In force March 4, 1837.
Fund commissioners to transfer stock and bonds.
Sec.[Section] 1. Be it enacted by the people of the State of Illinois, represented in the General Assembly, That the board of fund commissioners, created by the act to which this is a supplement,2 shall take and use all proper means and measures for the transfering the stock authorized to be constituted by said act, and also for the transfering all state bonds authorized to be made and executed under the provisions of this act, and it shall be deemed a good execution of the power to borrow, to cause the said certificates of stock and state bonds to be sold; provided that said stock and bonds shall not, in any event be sold for less than par value.3
Governor to execute bonds in behalf of State
Bonds how countersigned
Sec. 2. The Governor of the State is authorized and required, whenever requested by the said fund commissioners, to execute bonds for and in behalf of the State, for any sum or sums of money which may be borrowed, under the provisions of this and the act to which this is a supplement, in any foreign language, stipulating for the payment of the interest and principal, in such foreign currency and country as shall be found most beneficial for the interest of the State; which bonds shall be signed by the Governor, countersigned by the Auditor of public accounts with the impress of the great seal of state affixed thereto, and shall be delivered to the fund commissioners.4
Fund commissioners may appoint agents
Sec. 3. The fund commissioners are authorized to appoint one or more agents, with full power to negotiate the loans, and make sale of the state bonds and certificates of stock in any foreign country, and to vest the said agent or agents with as full and ample powers as are by law vested in the said fund commissioners.

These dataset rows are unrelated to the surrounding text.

(** C2 (as amended): the start boundary is found in every log that holds
    the three banner lines decorated as the pattern spells them, each a
    stamp, the colour sequence [ESC[1;33m], the content and the reset
    sequence [ESC[m]; the call then does not fail with the start-not-found
    error. *)
Theorem decorated_banner_found (pre t post : str) :
  is_opening_banner t ->
  is_Some (re_search true start_pattern (pre ++ t ++ post)) /\
  parse_dependency_section (pre ++ t ++ post) <> Ok start_not_found.
Proof.
  intros Hb.
  assert (is_Some (re_search true start_pattern (pre ++ t ++ post))) as Hs.
  { apply occurs_opening_banner. by exists pre, t, post. }
  split; [done|]. unfold parse_dependency_section. destruct Hs as [m ->].
  destruct (re_search false end_pattern _) as [m0|].
  - destruct (_parse_dependencies _) as [d|e]; cbn [bind]; [|done].
    intros H. assert (PList <$> d = start_not_found) as H' by congruence.
    by apply error_ne_lists in H'.
  - intros H. assert (end_not_found = start_not_found) as H' by congruence.
    apply (f_equal (fun r => r !! "error")) in H'.
    unfold end_not_found, start_not_found in H'.
    by rewrite !lookup_singleton_eq in H'.
Qed.

Lemma decorated_banner_found_witness :
  is_Some (re_search true start_pattern (txt "build output" ++ banner1 ++ body1)) /\
  parse_dependency_section (txt "build output" ++ banner1 ++ body1)
  <> Ok start_not_found.
Proof.
  apply (decorated_banner_found (txt "build output") banner1 body1).
  apply opening_banner_check. vm_compute. reflexivity.
Defined.

(** Counterexample for C6: the opening banner without escape sequences,
    and the same banner in another colour, followed by a text in which
    no row of [=] occurs, give the start-not-found error, not the
    end-not-found error. *)
Lemma undecorated_banner_no_end_error :
  contains rule body1 = false /\
  parse_dependency_section plain_open_log = Ok start_not_found /\
  parse_dependency_section green_open_log = Ok start_not_found /\
  (Ok start_not_found : res (gmap string pyval)) <> Ok end_not_found.
Proof.
  split; [vm_compute; reflexivity|].
  split; [vm_compute; reflexivity|].
  split; [vm_compute; reflexivity|].
  intros H.
  assert (start_not_found = end_not_found) as H' by congruence.
  apply (f_equal (fun r => r !! "error")) in H'.
  unfold end_not_found, start_not_found in H'.
  by rewrite !lookup_singleton_eq in H'.
Qed.

(** C6 (as amended): with the banner and the rule line decorated as the
    patterns of the source spell them, each a stamp, the colour sequence
    [ESC[1;33m], the content and the reset sequence [ESC[m]: a log in
    which this opening banner does not occur gives the start-not-found
    error, also when it holds the banner without decoration or in
    another colour; a log whose first opening banner is followed by no
    such rule line gives the end-not-found error; and a dictionary that
    is returned either holds the error alone or holds the four lists and
    no error. *)
Theorem section_not_found :
  (forall log_content,
      ~ occurs is_opening_banner log_content ->
      parse_dependency_section log_content = Ok start_not_found) /\
  (forall pre t post,
      is_opening_banner t ->
      (forall pre' t' post',
          pre ++ t ++ post = pre' ++ t' ++ post' ->
          is_opening_banner t' -> length pre <= length pre') ->
      ~ occurs is_rule_line post ->
      parse_dependency_section (pre ++ t ++ post) = Ok end_not_found) /\
  (forall log_content r,
      parse_dependency_section log_content = Ok r ->
      (exists msg, r = {[ "error" := PStr msg ]}) \/
      (r !! "error" = None /\
       forall k, k ∈ [found_externally; too_old; built_locally; not_found] ->
                 exists l, r !! k = Some (PList l))).
Proof.
  split; [|split].
  - intros log_content Hn. unfold parse_dependency_section.
    destruct (re_search true start_pattern log_content) eqn:E; [|done].
    exfalso. apply Hn, occurs_opening_banner. eauto.
  - intros pre t post Hb Hfirst Hn. unfold parse_dependency_section.
    destruct (start_search_first pre t post Hb Hfirst) as (m & -> & ->).
    rewrite app_assoc, <- length_app, drop_app_length.
    destruct (re_search false end_pattern post) eqn:E; [|done].
    exfalso. apply Hn, occurs_rule_line. eauto.
  - intros log_content r [->|[->|(d & -> & Hd)]]%parse_result.
    + left. by eexists.
    + left. by eexists.
    + right. split.
      * rewrite lookup_fmap.
        destruct (d !! "error") eqn:E; [|done].
        assert (is_Some (d !! "error")) as Hk%Hd by eauto.
        rewrite !elem_of_cons in Hk.
        destruct Hk as [|[|[|[|[]%elem_of_nil]]]]; done.
      * intros k [l Hl]%Hd. exists l. by rewrite lookup_fmap, Hl.
Qed.

Lemma section_not_found_witness :
  parse_dependency_section (txt "build output without a report") = Ok start_not_found /\
  parse_dependency_section ([] ++ banner1 ++ body1) = Ok end_not_found /\
  ((exists msg, start_not_found = {[ "error" := PStr msg ]}) \/
   (start_not_found !! "error" = None /\
    forall k, k ∈ [found_externally; too_old; built_locally; not_found] ->
              exists l, start_not_found !! k = Some (PList l))).
Proof.
  destruct section_not_found as (H1 & H2 & H3).
  split; [|split].
  - apply H1. rewrite occurs_opening_banner. vm_compute. by intros [? ?].
  - apply (H2 [] banner1 body1).
    + apply opening_banner_check. vm_compute. reflexivity.
    + intros pre' t' post' _ _. simpl. lia.
    + rewrite occurs_rule_line. vm_compute. by intros [? ?].
  - apply (H3 plain_log). vm_compute. reflexivity.
Defined.

(** * The claims about the line cleaner *)

(** Counterexample for C9: one pass removes one bullet only, so cleaning
    the line [-- -- x] twice does not give what cleaning it once gives. *)
Lemma clean_line_not_idempotent :
  _clean_line (txt "-- -- x") = txt "-- x" /\
  _clean_line (_clean_line (txt "-- -- x")) = txt "x" /\
  _clean_line (_clean_line (txt "-- -- x")) <> _clean_line (txt "-- -- x").
Proof. repeat split; vm_compute; done. Qed.

(** C9 (as amended): cleaning a cleaned line returns it unchanged when
    the cleaned line is free of decoration, that is, when it does not
    begin with a stamp or with a bullet and holds no escape sequence. *)
Theorem clean_line_idempotent_on_clean (s : str) :
  ~ begins is_stamp (_clean_line s) ->
  ~ occurs is_escape (_clean_line s) ->
  ~ begins is_bullet (_clean_line s) ->
  _clean_line (_clean_line s) = _clean_line s.
Proof.
  intros Hst He Hb. apply clean_line_fixed; [apply clean_line_stripped|done..].
Qed.

Lemma clean_line_idempotent_on_clean_witness :
  _clean_line decorated_line = txt "cmake 3.28.1" /\
  _clean_line (_clean_line decorated_line) = _clean_line decorated_line.
Proof.
  split; [vm_compute; reflexivity|].
  apply (clean_line_idempotent_on_clean decorated_line).
  - apply begins_stamp_check. vm_compute. reflexivity.
  - apply occurs_escape_check. vm_compute. reflexivity.
  - apply begins_bullet_check. vm_compute. reflexivity.
Defined.
(** * Further properties of the classifier *)

(** X1: a section in which no line holds one of the three header phrases
    yields four empty lists, whatever else its lines contain. *)
Theorem no_header_no_entries (section : str) :
  Forall (fun ln => is_header (_clean_line ln) = false) (split_nl section) ->
  _parse_dependencies section = Ok init_dependencies.
Proof.
  intros H. unfold _parse_dependencies.
  by rewrite (for_lines_no_header _ init_state eq_refl H).
Qed.

Lemma no_header_no_entries_witness :
  _parse_dependencies (unlines ["cmake 3.28.1"; "Dependencies found:"; "  boost 1.84.0"])
  = Ok init_dependencies.
Proof.
  apply no_header_no_entries.
  let l := eval vm_compute in
    (split_nl (unlines ["cmake 3.28.1"; "Dependencies found:"; "  boost 1.84.0"])) in
  change (split_nl (unlines ["cmake 3.28.1"; "Dependencies found:"; "  boost 1.84.0"]))
    with l.
  repeat (constructor; [vm_compute; reflexivity|]). constructor.
Defined.

(** X2: the loop only ever appends: whatever list a key held before a
    run of lines is a prefix of the list it holds after, so no entry is
    dropped, changed or reordered, also when a header comes again. *)
Theorem entries_only_appended (st st' : pstate) (lines : list str)
    (k : string) (l : list entry) :
  for_lines st lines = Ok st' ->
  dependencies st !! k = Some l ->
  exists l', dependencies st' !! k = Some (l ++ l').
Proof. apply for_lines_extends. Qed.

Lemma entries_only_appended_witness :
  match for_lines (under found_externally)
          [txt "  boost 1.84.0"; txt "The following dependencies were not found:";
           txt "The following dependencies found externally:"; txt "  cmake 3.28.1"]
  with
  | Ok st' => exists l', dependencies st' !! found_externally = Some ([] ++ l')
  | Raise _ => False
  end.
Proof.
  destruct (for_lines (under found_externally) _) as [st'|e] eqn:E.
  - apply (entries_only_appended (under found_externally) st' _ found_externally [] E).
    vm_compute. reflexivity.
  - vm_compute in E. discriminate.
Defined.

(** X3: a header phrase is recognised anywhere in the cleaned line and in
    any mix of upper and lower case; the line then moves the cursor and
    is not put on record.  The three phrases are tried in the order
    found externally, too old, not found. *)
Theorem header_phrase_any_case (st : pstate) (line pre h post : str) :
  _clean_line line = pre ++ h ++ post ->
  (lower h = txt "the following dependencies found externally:" ->
   loop_body st line = Ok (set_section st found_externally)) /\
  (lower h = txt "the following dependencies were found but were too old:" ->
   contains (txt "the following dependencies found externally:")
     (lower (_clean_line line)) = false ->
   loop_body st line = Ok (set_section st too_old)) /\
  (lower h = txt "the following dependencies were not found" ->
   contains (txt "the following dependencies found externally:")
     (lower (_clean_line line)) = false ->
   contains (txt "the following dependencies were found but were too old:")
     (lower (_clean_line line)) = false ->
   loop_body st line = Ok (set_section st not_found)).
Proof.
  intros Hcl. unfold loop_body. cbv zeta. repeat split.
  - intros Hh. rewrite Hcl.
    rewrite is_empty_app_false by (intros ->; discriminate).
    by rewrite contains_lower.
  - intros Hh H1. rewrite H1. rewrite Hcl.
    rewrite is_empty_app_false by (intros ->; discriminate).
    by rewrite contains_lower.
  - intros Hh H1 H2. rewrite H1, H2. rewrite Hcl.
    rewrite is_empty_app_false by (intros ->; discriminate).
    by rewrite contains_lower.
Qed.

State engages to pay principal and interest of all sums borrowed
Sec. 4. The State hereby engages and agrees to provide sufficient revenues and means to pay the interest and principal of all sums of money, which under the provisions of the act to which this is a supplement, may be borrowed as the same becomes due and payable,5 and the faith of the State is hereby irrevocably pledged to comply with the provisions of this section.6
Approved 4th March, 1837.
1Originating in the Senate on or before February 25, 1837, the Senate passed the bill on or before February 25. On March 2, the House of Representatives rejected an amendment to the first section by a vote of 21 yeas to 46 nays, with Abraham Lincoln voting yea. The House passed the bill by a vote of 55 yeas to 17 nays, with Lincoln voting yea. On March 4, the Council of Revision approved the bill, and the act became law.
Illinois House Journal. 1836. 10th G. A., 1st sess., 719, 763, 797-98, 843; Illinois Senate Journal. 1836. 10th G. A., 1st sess., 640.
2Section one of the act created a three-person board of fund commissioners to negotiate loans, buy and sell bonds, deposit and withdraw money, and administer the various fiscal aspects of the internal improvement program.
3Section twenty-one of the act authorized the fund commissioners to issue certificates of internal improvement stock to fund the internal improvement system.
4Section twenty of the internal improvement act created a internal improvement fund to finance construction of the internal improvement system. Part of the revenue was to come from the sale of state bonds.
5Section twenty-one of the act authorized the fund commissioners to take out loans not exceeding $8,000,000 on the faith of the state.
6This section supplemented section twenty-two of the act.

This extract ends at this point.